Adam Turner is a self described technology expert and today he is writing about the NBN in the SMH online.
He says that "justifications for the multi-technology mix only add up when you ignore the inconvenient numbers."
That was in the first paragraph.
Needless to say he doesn't cite any numbers in his article.
But he does go on to say that "the numbers only stack up if you assume low growth in broadband demand, ignore the costs in maintaining legacy infrastructure and don't factor in the possibility of future fibre upgrades."
Mr Turner conveniently ignores the fact that the NBN Strategic Review published in December last year expressly assumes proactive remediation of a substantial percentage of the copper lines and ongoing maintenance. See pp 86-87 and elsewhere. The assumed percentages for remediation are very conservative - well in excess of what is comparable international experience. The upgrade of the HFC is also taken into account.
He also, incredibly, ignores the extensive discussion both in the Strategic Review and the recently published Cost Benefit Analysis of the economics of a future upgrade, if required to FTTP. Refer to pp 88-89 and elsewhere in the Strategic Review and in the Cost Benefit Analysis at pp 14-15, pp 86-88 and elsewhere through the paper.
And the possibility of broadband demand being higher than assumed is expressly taken into account in the paper with this conclusion.
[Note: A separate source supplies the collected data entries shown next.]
(* ===== verification/MessengerSpec.v ===== *)
(** * Properties of the connection to the router *)
From S2P Require Import Prelude Errdefs GoValue Common Records Effects HostPorts World Examples Messenger.
Open Scope go_scope.

(** ** Counting what a session did *)

Section spec.
Context {GR : GoRuntime} {HO : Host} {WH : WampHost}.

Abbreviation sess_event := (event SessCall WampSession).

Definition is_exit (e : sess_event) : bool := match e with Ev c _ _ => match c with ExitProcess => true | _ => false end end.
Definition is_watch (e : sess_event) : bool := match e with Ev c _ _ => match c with GoWatch _ _ => true | _ => false end end.
Definition is_heartbeat (e : sess_event) : bool := match e with Ev c _ _ => match c with GoHeartbeat _ => true | _ => false end end.

(** A refusal of the device's signature by the router. *)
Definition bad_signature (r : unit + error) : bool :=
  match r with inr e => str_contains "WAMP-CRA client signature is invalid" (error_text e) | inl _ => false end.

(** The answer that another session holds the device's procedure. *)
Definition taken (r : unit + error) : bool :=
  match r with inr e => str_contains ErrProcedureAlreadyExists (error_text e) | inl _ => false end.

Definition is_refused (e : sess_event) : bool :=
  match e with Ev c r _ =>
    match c in SessCall T return T → bool with ConnectNet _ _ _ => bad_signature | _ => λ _, false end r end.
Definition is_taken (e : sess_event) : bool :=
  match e with Ev c r _ =>
    match c in SessCall T return T → bool with RegisterEstablished _ _ => taken | _ => λ _, false end r end.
"One way of summarising this is to note that the MTM scenario has significantly greater option
value than the FTTP scenario. The MTM scenario leaves open more options for the future
because it avoids high up‐front costs while still allowing the capture of benefits if, and when,
they emerge. It is, in that sense, far more ‘future proof’ in economic terms: should future
demand grow more slowly than expected, it avoids the high sunk costs of having deployed
FTTP. On the other hand, should future demand grow more rapidly than expected, the rapid
deployment of the MTM scenario allows more of that growth to be secured early on, with the
scope to then upgrade to ensure the network can support very high speeds once demand
reaches those levels." (p. 14)
So far from ignoring these matters they are all carefully considered and taken into account by the Strategic Review and the Cost Benefit Analysis. Mr Turner is of course free to disagree but to say that the matters have been ignored is an outright falsehood.
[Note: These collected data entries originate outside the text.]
(* ===== verification/Transfer.v ===== *)
(** * File transfers (src/src/filesystem/transfer.go)

    A transfer to a container is opened by a BEGIN, fed with hexadecimal chunks and ended
    by an END, each naming the transfer it belongs to. *)
From S2P Require Import Prelude Errdefs GoValue Common Effects WampValues LogText ApiWorld.
Open Scope go_scope.

(** ** [hex.DecodeString] *)

Definition hex_digit (a : ascii) : option N :=
  let n := N_of_ascii a in
  if ((48 <=? n) && (n <=? 57))%N then Some (n - 48)%N
  else if ((97 <=? n) && (n <=? 102))%N then Some (n - 87)%N
  else if ((65 <=? n) && (n <=? 70))%N then Some (n - 55)%N
  else None.

Fixpoint hex_decode (s : string) : option string :=
  match s with
  | "" => Some ""
  | String _ "" => None
  | String a (String b s') =>
      match hex_digit a, hex_digit b, hex_decode s' with
      | Some h, Some l, Some r => Some (String (ascii_of_N (16 * h + l)) r)
      | _, _, _ => None
      end
  end.

Definition hex_error : error := Plain "encoding/hex".

(** ** Operations *)

Record FileChunk := {
  fc_ID : string; fc_FileName : string; fc_FilePath : string; fc_Data : string;
  fc_ContainerName : string; fc_Total : N;
}.

Definition find_transfer (name : string) (s : ApiState) : option nat := activeTransfers s !! name.

Definition GetActiveTransfer (containerName : string) : Api (option nat) := gets (find_transfer containerName).

(** The object a pointer of the map points to. *)
Definition read_transfer (p : nat) : Api ActiveFileTransfer :=
  let! t := gets (λ s, transferHeap s !! p) in
  match t with Some t => ret t | None => panic end.

Definition close_file (f : option nat) : Api unit :=
  match f with Some h => call (CloseFile h);; ret tt | None => ret tt end.

Definition canceled_transfer (t : ActiveFileTransfer) : ActiveFileTransfer :=
  {| ft_ID := ft_ID t; ft_Current := ft_Current t; ft_Total := ft_Total t; ft_Canceled := true; ft_File := ft_File t |}.
Definition advanced (n : N) (t : ActiveFileTransfer) : ActiveFileTransfer :=
  {| ft_ID := ft_ID t; ft_Current := wrap64 (ft_Current t + n); ft_Total := ft_Total t;
     ft_Canceled := ft_Canceled t; ft_File := ft_File t |}.

Definition CancelTransfer (containerName : string) : Api unit :=
  let! p := GetActiveTransfer containerName in
  match p with
  | None => ret tt
  | Some p =>
      let! t := read_transfer p in
      modify (put_transfer p (canceled_transfer t));;
      close_file (ft_File t)
  end.

(** [if transfer := m[name]; transfer != nil && transfer.File != nil { transfer.File.Close() }]. *)
Definition close_active (containerName : string) : Api unit :=
  let! p := GetActiveTransfer containerName in
  match p with
  | None => ret tt
  | Some p => let! t := read_transfer p in close_file (ft_File t)
  end.

Definition forget_transfer (containerName : string) : Api unit :=
  modify (λ s, put_transfers (delete containerName (activeTransfers s)) s).

Definition CleanupFailedTransfer (containerName : string) : Api unit :=
  close_active containerName;;
  forget_transfer containerName.

Definition no_active_transfer : error := Plain "We received a chunk without an active transfer".
Definition canceled_error : error := Plain "canceled".
Definition no_file_handle : error := Plain "active transfer has no open file handle".

Definition begin_transfer (chunk : FileChunk) : Api unit :=
  close_active (fc_ContainerName chunk);;
  let! f := call (OpenTruncate (fc_FilePath chunk +:+ "/" +:+ fc_FileName chunk)) in
  match f with
  | inr err => forget_transfer (fc_ContainerName chunk);; throw err
  | inl f =>
      modify (λ s, put_transfers (<[fc_ContainerName chunk := transferNext s]> (activeTransfers s))
        (new_transfer {| ft_ID := fc_ID chunk; ft_Current := 0; ft_Total := fc_Total chunk;
                         ft_Canceled := false; ft_File := Some f |} s))
  end.

(** An END of another transfer changes nothing. *)
Definition end_transfer (chunk : FileChunk) (t : ActiveFileTransfer) : Api unit :=
  if negb (String.eqb (ft_ID t) (fc_ID chunk)) then ret tt
  else
    let! err := (match ft_File t with
                 | None => ret (inl tt)
                 | Some f =>
                     let! synced := call (SyncFile f) in
                     let! closed := call (CloseFile f) in
                     ret (match synced with inl _ => closed | inr e => inr e end)
                 end) in
    forget_transfer (fc_ContainerName chunk);;
    lift err.

Definition write_chunk (chunk : FileChunk) (p : nat) (t : ActiveFileTransfer) : Api unit :=
  if ft_Canceled t then throw canceled_error
  else if negb (String.eqb (ft_ID t) (fc_ID chunk)) then ret tt
  else
    match ft_File t with
    | None => throw no_file_handle
    | Some f =>
        match hex_decode (fc_Data chunk) with
        | None => throw hex_error
        | Some data =>
            let! n := callE (WriteFile f data) in
            let! t := read_transfer p in
            modify (put_transfer p (advanced n t))
        end
    end.

Definition WriteChunk (chunk : FileChunk) : Api unit :=
  if String.eqb (fc_Data chunk) "BEGIN" then begin_transfer chunk
  else
    let! p := GetActiveTransfer (fc_ContainerName chunk) in
    match p with
    | None => throw no_active_transfer
    | Some p =>
        let! t := read_transfer p in
        if String.eqb (fc_Data chunk) "END" then end_transfer chunk t
        else write_chunk chunk p t
    end.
Mr Turner's article shows therefore that he is either deliberately misrepresenting the work done by the NBN Co and the Government's advisors OR (more likely) despite his claim to be a technology expert he has been simply too lazy to bother reading the substantial pieces of work he has chosen to attack.
I look forward to Mr Turner correcting his mistakes and apologising for misleading his readers. I hope in future that the editors at the Sydney Morning Herald make sure to fact check his work as he is clearly neither expert nor diligent as a technology journalist.